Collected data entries
- - -

(** The mask has the length of every alias that can be found. *)
Lemma mask_covers t cid i : table_wf t -> QSR_MIN_LEARNED_CID_LEN <= Zlen cid <= QSR_MAX_QUIC_CID_LEN ->
  qsr_session_table_get t (qsr_session_single_cid_key cid (Zlen cid)) = Some i ->
  Z.testbit (qsr_session_table_cid_len_mask t) (Zlen cid) = true.
Proof using.
  intros Hwf Hl Hg. pose proof (get_spec t (qsr_session_single_cid_key cid (Zlen cid)) Hwf) as Hs.
  destruct (key_valid _); [|congruence]. rewrite Hg in Hs. destruct Hs as (s & Hi & Hc).
  destruct (contents_used t _ s Hwf Hc) as [Hu Hk]. rewrite single_cid_key_view in Hk by done.
  destruct (fr_entry t (wf_frame t Hwf) i s Hi Hu) as (_ & _ & Hm). unfold key_view in Hk.
  injection Hk as Ht Hcids _ Hd Hsc _ _ _. rewrite <- Hd in Hm.
  destruct Hm as [Hm _]; [|exact Hm]. unfold mask_entry. rewrite <- Hcids, <- Hd.
  unfold QSR_MIN_LEARNED_CID_LEN, QSR_MAX_QUIC_CID_LEN in *. cbn. zbool.
Qed.

Lemma land_testbit m n : 0 <= n -> (Z.land m (Z.shiftl 1 n) =? 0) = negb (Z.testbit m n).
Proof using. intros Hn. rewrite Z.shiftl_1_l. by apply land_bit. Qed.

Lemma short_cid_loop_spec t n : table_wf t -> Z.of_nat n <= 13 -> 8 + Z.of_nat n <= packet_len ->
  short_cid_loop t packet (qsr_session_table_cid_len_mask t) n = Some (longest_cid t n).
Proof using readable_packet.
  intros Hwf. induction n as [|n IH]; intros Hn Hlen; [done|]. cbn [short_cid_loop longest_cid].
  unfold QSR_MIN_LEARNED_CID_LEN. set (l := 8 - 1 + Z.of_nat (S n)).
  assert (Hl : 8 <= l <= 20) by lia. destruct (read_bytes_ok 1 l) as [Hrd Hz]; [lia..|].
  rewrite land_testbit by lia. pose proof (mask_covers t (range (ptr_add packet 1) l)) as Hm. rewrite Hz in Hm.
  destruct (negb (_ =? 0) && negb (Z.testbit _ l)) eqn:E.
  - rewrite IH by lia. destruct (qsr_session_table_get t _) as [i|] eqn:Eg; [|done]. bool_to_prop.
    rewrite (Hm i) in * by done. done.
  - rewrite Hrd. cbn [mbind option_bind]. destruct (qsr_session_table_get t _) as [i|]; [done|]. apply IH; lia.
Qed.

(** A short header with at least 8 bytes behind the first. *)
Definition short_header : bool := negb (Z.testbit (default 0 (peek packet 0)) 7) && Z.testbit (default 0 (peek packet 0)) 6.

- - -

_AIM OF THE EXERCISE_
Your task is to retype all of the lines above exactly.

_EXPECTED ANSWER_
(** The mask has the length of every alias that can be found. *)
Lemma mask_covers t cid i : table_wf t -> QSR_MIN_LEARNED_CID_LEN <= Zlen cid <= QSR_MAX_QUIC_CID_LEN ->
  qsr_session_table_get t (qsr_session_single_cid_key cid (Zlen cid)) = Some i ->
  Z.testbit (qsr_session_table_cid_len_mask t) (Zlen cid) = true.
Proof using.
  intros Hwf Hl Hg. pose proof (get_spec t (qsr_session_single_cid_key cid (Zlen cid)) Hwf) as Hs.
  destruct (key_valid _); [|congruence]. rewrite Hg in Hs. destruct Hs as (s & Hi & Hc).
  destruct (contents_used t _ s Hwf Hc) as [Hu Hk]. rewrite single_cid_key_view in Hk by done.
  destruct (fr_entry t (wf_frame t Hwf) i s Hi Hu) as (_ & _ & Hm). unfold key_view in Hk.
  injection Hk as Ht Hcids _ Hd Hsc _ _ _. rewrite <- Hd in Hm.
  destruct Hm as [Hm _]; [|exact Hm]. unfold mask_entry. rewrite <- Hcids, <- Hd.
  unfold QSR_MIN_LEARNED_CID_LEN, QSR_MAX_QUIC_CID_LEN in *. cbn. zbool.
Qed.

Lemma land_testbit m n : 0 <= n -> (Z.land m (Z.shiftl 1 n) =? 0) = negb (Z.testbit m n).
Proof using. intros Hn. rewrite Z.shiftl_1_l. by apply land_bit. Qed.

Lemma short_cid_loop_spec t n : table_wf t -> Z.of_nat n <= 13 -> 8 + Z.of_nat n <= packet_len ->
  short_cid_loop t packet (qsr_session_table_cid_len_mask t) n = Some (longest_cid t n).
Proof using readable_packet.
  intros Hwf. induction n as [|n IH]; intros Hn Hlen; [done|]. cbn [short_cid_loop longest_cid].
  unfold QSR_MIN_LEARNED_CID_LEN. set (l := 8 - 1 + Z.of_nat (S n)).
  assert (Hl : 8 <= l <= 20) by lia. destruct (read_bytes_ok 1 l) as [Hrd Hz]; [lia..|].
  rewrite land_testbit by lia. pose proof (mask_covers t (range (ptr_add packet 1) l)) as Hm. rewrite Hz in Hm.
  destruct (negb (_ =? 0) && negb (Z.testbit _ l)) eqn:E.
  - rewrite IH by lia. destruct (qsr_session_table_get t _) as [i|] eqn:Eg; [|done]. bool_to_prop.
    rewrite (Hm i) in * by done. done.
  - rewrite Hrd. cbn [mbind option_bind]. destruct (qsr_session_table_get t _) as [i|]; [done|]. apply IH; lia.
Qed.

(** A short header with at least 8 bytes behind the first. *)
Definition short_header : bool := negb (Z.testbit (default 0 (peek packet 0)) 7) && Z.testbit (default 0 (peek packet 0)) 6.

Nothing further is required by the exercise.